Record extracts.
(** * Agente Financeiro: the financial core of [streamlit_app.py]

    A shallow embedding of the three functions that make up the numeric core
    of the application,

      - [processar_dados_streamlit]  (the profile builder),
      - [analisar_fluxo_caixa]       (the cash-flow stage),
      - [planejar_reserva_emergencia] (the emergency-fund stage),

    together with the Python primitives they rely on.

    Modelling choices.

    - Amounts are Python [float]s in the source.  They are modelled by exact
      rationals [Q]; the one non-finite value the source ever writes,
      [float('inf')], is a constructor of its own ([Inf]).  Python's [==],
      [<] and [>] on numbers are [Qeq], [Qlt] on [Q].  Rationals do not
      round and do not overflow, so the statements are kept to what does not
      depend on that: an equation names the operations the code performs, on
      the operands and in the order the code uses, and is never reassociated;
      the other facts about amounts are comparisons that rounding preserves.
    - A Python [dict] is an association list in insertion order without
      repeated keys ([Dict.wf]).  Insertion order is kept because [sum]
      folds the values from the left in exactly that order.
    - The stages mutate the object they receive; here each stage maps the
      record before the call to the record after it.
    - The only operation of the core that can raise is [/]
      ([ZeroDivisionError]); it lives in the [result] monad.

    Around the core the file also embeds the debt part of the form in
    [main], the prompt of [gerar_analise_ia], [gerar_feedback_comportamento_ia],
    [gerar_relatorio_mensal_simulado] and [gerar_planilha_google_sheets]
    with its three tables.

    - What [:.2f], [:.1f] and [:.2%] print is a parameter ([Formato]).
    - The language model and the sheets client are parameters too: a call
      takes the state of the remote world and returns a value or an
      exception together with a new state.  Messages sent to the page with
      [st.error] and the like are collected in a list. *)

From Stdlib Require Import String Ascii List Bool Arith ZArith QArith Qminmax Lqa Lia.
From Stdlib Require Import DecimalString.
Import ListNotations.

Open Scope string_scope.
Open Scope list_scope.
Open Scope Q_scope.

(** ** Python primitives *)

(** Exceptions of the core and the monad that threads them. *)
Inductive exn : Type :=
| ZeroDivisionError.

Inductive result (A : Type) : Type :=
| Ok (a : A)
| Raise (e : exn).
Arguments Ok {A} a.
Arguments Raise {A} e.

Definition bind {A B : Type} (m : result A) (k : A -> result B) : result B :=
  match m with
  | Ok a => k a
  | Raise e => Raise e
  end.

Notation "x <- m ;; k" := (bind m (fun x => k))
  (at level 61, m at next level, right associativity).

(** A float that may be [float('inf')]. *)
Inductive pyfloat : Type :=
| Fin (q : Q)
| Inf.

(** [x > y] on numbers. *)
Definition gt (x y : Q) : bool := negb (Qle_bool x y).

(** [x < y] on numbers. *)
Definition lt (x y : Q) : bool := negb (Qle_bool y x).

(** [max(a, b)]: the first argument is kept unless the second is strictly
    greater. *)
Definition py_max (a b : Q) : Q := if gt b a then b else a.

(** [sum(xs)]: a left fold that starts from [0]. *)
Definition sum (xs : list Q) : Q := fold_left Qplus xs 0.

(** [a / b]: raises on a zero divisor. *)
Definition truediv (a b : Q) : result Q :=
  if Qeq_bool b 0 then Raise ZeroDivisionError else Ok (a / b).

(** [s.lower()], on the UTF-8 encoding of [s].  The definition is exact for
    the code points of Basic Latin and of the Latin-1 Supplement (lead byte
    0xC3), which cover every string the form can submit; other code points
    are left as they are. *)
Definition ascii_lower (c : ascii) : ascii :=
  let n := nat_of_ascii c in
  if ((65 <=? n) && (n <=? 90))%nat then ascii_of_nat (n + 32) else c.

Definition latin1_lower (c : ascii) : ascii :=
  let n := nat_of_ascii c in
  if ((128 <=? n) && (n <=? 158) && negb (n =? 151))%nat
  then ascii_of_nat (n + 32) else c.

Fixpoint lower (s : string) : string :=
  match s with
  | EmptyString => EmptyString
  | String c r =>
      if Ascii.eqb c (ascii_of_nat 195) then
        match r with
        | EmptyString => String c EmptyString
        | String c2 r2 => String c (String (latin1_lower c2) (lower r2))
        end
      else String (ascii_lower c) (lower r)
  end.

(** [x in xs] for a list of strings. *)
Definition str_in (x : string) (xs : list string) : bool :=
  existsb (String.eqb x) xs.

(** [a == b] where either side may be [None]. *)
Definition opt_str_eqb (a b : option string) : bool :=
  match a, b with
  | Some x, Some y => String.eqb x y
  | None, None => true
  | _, _ => false
  end.

(** Dictionaries with string keys. *)
Module Dict.

Definition dict (V : Type) : Type := list (string * V).

Definition items {V} (d : dict V) : list (string * V) := d.
Definition keys {V} (d : dict V) : list string := map fst d.
Definition values {V} (d : dict V) : list V := map snd d.

(** [d.get(k)] *)
Fixpoint get {V} (k : string) (d : dict V) : option V :=
  match d with
  | [] => None
  | (k', v) :: r => if String.eqb k k' then Some v else get k r
  end.

(** [d.get(k, dflt)] *)
Definition get_default {V} (k : string) (dflt : V) (d : dict V) : V :=
  match get k d with
  | Some v => v
  | None => dflt
  end.

(** [d[k] = v]: a present key keeps its position, a new key goes last. *)
Fixpoint set {V} (k : string) (v : V) (d : dict V) : dict V :=
  match d with
  | [] => [(k, v)]
  | (k', v') :: r =>
      if String.eqb k k' then (k', v) :: r else (k', v') :: set k v r
  end.

(** [{key(x): val(x) for x in xs if cond(x)}] *)
Definition comp {X V} (key : X -> string) (val : X -> V) (cond : X -> bool)
    (xs : list X) : dict V :=
  fold_left (fun acc x => if cond x then set (key x) (val x) acc else acc)
    xs [].

(** What every Python dictionary satisfies: no key occurs twice. *)
Definition wf {V} (d : dict V) : Prop := NoDup (keys d).

End Dict.
Import Dict.

(** ** The user's data: class [DadosFinanceirosUsuario] *)

(** One element of [dividas]. *)
Record Divida : Type := {
  tipo : string;
  valor_original : Q;
  valor_restante : Q;
  taxa_juros_anual : Q;
  parcelas_totais : Z;
  parcelas_restantes : Z
}.

Record DadosFinanceirosUsuario : Type := {
  email_pessoal_usuario : string;
  renda_liquida_mensal : Q;
  fonte_renda : string;
  gastos_por_categoria : dict Q;
  patrimonio : dict Q;
  dividas : list Divida;
  dependentes : Z;
  estabilidade_financeira : string;
  (* cash-flow analysis *)
  total_gastos_mensais : Q;
  total_gastos_essenciais : Q;
  classificacao_gastos : dict (dict string);
  status_fluxo_caixa : string;
  saldo_mensal : Q;
  (* emergency-fund planning *)
  valor_reserva_emergencia_ideal : Q;
  meses_reserva_sugerido : Z;
  saldo_mensal_para_reserva : Q;
  tempo_para_montar_reserva_meses : pyfloat;
  meta_mensal_reserva : Q;
  (* report and feedback *)
  relatorio_mensal_simulado : string;
  feedback_ia_comportamento : string
}.

(** [__init__] *)
Definition init : DadosFinanceirosUsuario := {|
  email_pessoal_usuario := "";
  renda_liquida_mensal := 0;
  fonte_renda := "";
  gastos_por_categoria := [];
  patrimonio := [];
  dividas := [];
  dependentes := 0%Z;
  estabilidade_financeira := "";
  total_gastos_mensais := 0;
  total_gastos_essenciais := 0;
  classificacao_gastos := [];
  status_fluxo_caixa := "";
  saldo_mensal := 0;
  valor_reserva_emergencia_ideal := 0;
  meses_reserva_sugerido := 0%Z;
  saldo_mensal_para_reserva := 0;
  tempo_para_montar_reserva_meses := Fin 0;
  meta_mensal_reserva := 0;
  relatorio_mensal_simulado := "";
  feedback_ia_comportamento := ""
|}.

(** Attribute assignment [dados_usuario.f = x], one function per attribute
    the two stages write. *)
Definition set_total_gastos_mensais (x : Q)
    (d : DadosFinanceirosUsuario) : DadosFinanceirosUsuario := {|
  email_pessoal_usuario := email_pessoal_usuario d;
  renda_liquida_mensal := renda_liquida_mensal d;
  fonte_renda := fonte_renda d;
  gastos_por_categoria := gastos_por_categoria d;
  patrimonio := patrimonio d;
  dividas := dividas d;
  dependentes := dependentes d;
  estabilidade_financeira := estabilidade_financeira d;
  total_gastos_mensais := x;
  total_gastos_essenciais := total_gastos_essenciais d;
  classificacao_gastos := classificacao_gastos d;
  status_fluxo_caixa := status_fluxo_caixa d;
  saldo_mensal := saldo_mensal d;
  valor_reserva_emergencia_ideal := valor_reserva_emergencia_ideal d;
  meses_reserva_sugerido := meses_reserva_sugerido d;
  saldo_mensal_para_reserva := saldo_mensal_para_reserva d;
  tempo_para_montar_reserva_meses := tempo_para_montar_reserva_meses d;
  meta_mensal_reserva := meta_mensal_reserva d;
  relatorio_mensal_simulado := relatorio_mensal_simulado d;
  feedback_ia_comportamento := feedback_ia_comportamento d
|}.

Task objective.
Copy out all lines from the material above that contain the string "EmptyString".

Exercise result.
  | EmptyString => EmptyString
        | EmptyString => String c EmptyString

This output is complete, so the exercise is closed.